Temporal-Difference Learning

Contents

Temporal-Difference Learning#

Q-Learning#

Algorithm 13 (Q-learning for estimating \(\pi \approx \pi_{*}\))

Input: a small \(\epsilon > 0\), a small \(\alpha \in (0,1]\)
Output: output a deterministic policy \(\pi \approx \pi_{*}\)

  1. Initialize \(Q(s,a)\), for all \(s \in \mathcal{S}^{+}, a \in \mathcal{A}(s)\), arbitrarily except that \(Q(\texttt{terminal}, \cdot) = 0\)

  2. While not converged

    1. \(t \leftarrow 0\)

    2. Initialize \(S_t\)

    3. While \(S_t\) is not \(\texttt{terminal}\)

      1. take action \(A_t\) using policy derived from \(Q\) (e.g., \(\epsilon\)-greedy)

      2. observe \(R_{t+1}\) and \(S_{t+1}\)

      3. \(Q(S_t, A_t) \leftarrow Q(S_t, A_t) + \alpha[R_{t+1} + \gamma \max_a{Q(S_{t+1}, a)} - Q(S_t, A_t)]\)

      4. \(t \leftarrow t+1\)

import numpy as np
import matplotlib.pyplot as plt
import gymnasium as gym


def q_learning(alpha, epsilon, gamma, num_episodes, env):
    # initialize Q(s,a)
    Q = np.zeros((env.observation_space.n, env.action_space.n))

    # initialize rewards
    total_rewards = np.zeros((num_episodes,))

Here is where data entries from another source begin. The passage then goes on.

Definition evm_policy_snapshot (record : Rec.SettlementRecord) : Result (N * N * N) StoreError :=
  let snapshot := default [] (as_object (Rec.policy_snapshot record)) in
  try _ := corrupt_unless
             (bool_decide (get_str "chainKind" snapshot = Some "eip155")
              && bool_decide (get_str "network" snapshot = Some (Rec.network record))
              && is_some_and (get_str "asset" snapshot)
                   (λ asset, eq_ignore_ascii_case asset (Rec.asset record)))
             "EVM settlement policy identity is inconsistent" in
  try eip155 := corrupt_or (v ← get "eip155" snapshot; as_object v)
                  "EVM settlement has no stored admission policy" in
  try chain_id := corrupt_or (get_u64 "chainId" eip155) "stored EVM chain id is invalid" in
  try network_chain_id := corrupt_or (t ← strip_prefix "eip155:" (Rec.network record); parse_u64 t)
                            "journaled EVM network is invalid" in
  try _ := corrupt_unless (chain_id =? network_chain_id)
             "stored EVM chain policy does not match the network" in
  try gas_limit := corrupt_or (filter_opt (λ v, 0 <? v) (get_u64 "gasLimit" eip155))
                     "stored EVM gas limit is invalid" in
  try max_fee := corrupt_or (filter_opt (λ v, 0 <? v)
                               (t ← get_str "maxFeePerGasWei" eip155; parse_u128 t))
                   "stored EVM fee cap is invalid" in
  try required := corrupt_or (filter_opt (λ v, 0 <? v) (get_u64 "requiredConfirmations" eip155))
                    "stored EVM confirmation policy is invalid" in
  Ok (gas_limit, max_fee, required).

Definition can_reconciliation_broadcast : Proc World bool :=
  gets (λ w, let snap := Readiness.snapshot (gates w) in
             Readiness.s_leadership snap && Readiness.s_rpc snap && Readiness.s_relayer snap).

(** ** Reconciliation *)

Definition fee_overrun (record : Rec.SettlementRecord) (fee : N) : Result bool StoreError :=
  if bool_decide (Rec.chain_kind record = Eip155) then
    try reservation := corrupt_or (parse_u128 (Rec.reserved_yocto_near record))
                         "EVM reservation is invalid" in
    Ok (reservation <? fee)
  else Ok false.

Definition finalize_reconciled_terminal (record : Rec.SettlementRecord) (o : Chain.TerminalOutcome)
  : Proc World (Result unit StoreError) :=
  let? overrun := ret (fee_overrun record (Chain.fee_atomic o)) in
  let? _ := if (overrun : bool) then
              let* _ := set_relayer false in
              let* _ := set_reconciliation false in
              quarantine_relayer (network (config s)) (Chain.signer_account_id (provider s))
                (Chain.provider_public_key (provider s))
                "actual Base fee exceeded the sponsorship reservation"
                (default "0" (Rec.signer_account_nonce record))
            else ret (Ok tt) in
  let? _ := mark_terminal (outcome_entry (Rec.id record) (Rec.payer record) (network (config s)) o) in
  if (overrun : bool)
  then ret (Err (Corrupt "Base sponsorship quarantined after reservation overrun"))
  else ret (Ok tt).

(** Effects of an arm that always succeeds. *)
Definition and_ok (c : Proc World unit) : Proc World (Result unit StoreError) :=
  let* _ := c in ret (Ok tt).

(** Effects of an arm before it returns an error. *)
Definition and_err (c : Proc World unit) (message : string) : Proc World (Result unit StoreError) :=
  let* _ := c in ret (Err (Corrupt message)).

(** What the two rebroadcasts do with their outcome. *)
Definition conclude_rebroadcast (record : Rec.SettlementRecord) (hash : string)
  (outcome : Chain.BroadcastOutcome) : Proc World (Result unit StoreError) :=
  match outcome with
  | Chain.BroadcastTerminal o => finalize_reconciled_terminal record o
  | Chain.BroadcastRejected _ =>
      and_ok (terminal_transaction_rejected (Rec.id record) (Some (Rec.payer record)) hash)
  | Chain.BroadcastPending => ret (Ok tt)
  end.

    # loop for each episode
    for i in range(num_episodes):

        # initialize state
        s, info = env.reset()
        total_reward = 0

        # loop for each step of episode
        while True:

            # choose action from state using policy derived from Q (e-greedy)
            if np.random.rand() < epsilon:
                a = env.action_space.sample()
            else:
                # choose the action with highest Q(s,a), if multiple, choose randomly
                values_ = Q[s, :]
                a = np.random.choice([action_ for action_, value_ in enumerate(
                    values_) if value_ == np.max(values_)])

            # take action, observe reward and next state
            s_, r, terminated, truncated, info = env.step(a)

            # update Q
            Q[s, a] = Q[s, a] + alpha * \
                (r + gamma * np.max(Q[s_, :]) - Q[s, a])

            # update state
            s = s_

            # update total reward
            total_reward += r

            # until state is terminal
            if terminated:
                total_rewards[i] = total_reward
                break

    return Q, total_rewards

def sarsa(alpha, epsilon, gamma, num_episodes, env):
    # initialize Q(s,a)
    Q = np.zeros((env.observation_space.n, env.action_space.n))

    # initialize rewards
    total_rewards = np.zeros((num_episodes,))

    # loop for each episode
    for i in range(num_episodes):

        # initialize state
        s, info = env.reset()
        total_reward = 0

        # choose action from state using policy derived from Q (e-greedy)
        if np.random.rand() < epsilon:
            a = env.action_space.sample()
        else:
            # choose the action with highest Q(s,a), if multiple, choose randomly
            values_ = Q[s, :]
            a = np.random.choice([action_ for action_, value_ in enumerate(
                values_) if value_ == np.max(values_)])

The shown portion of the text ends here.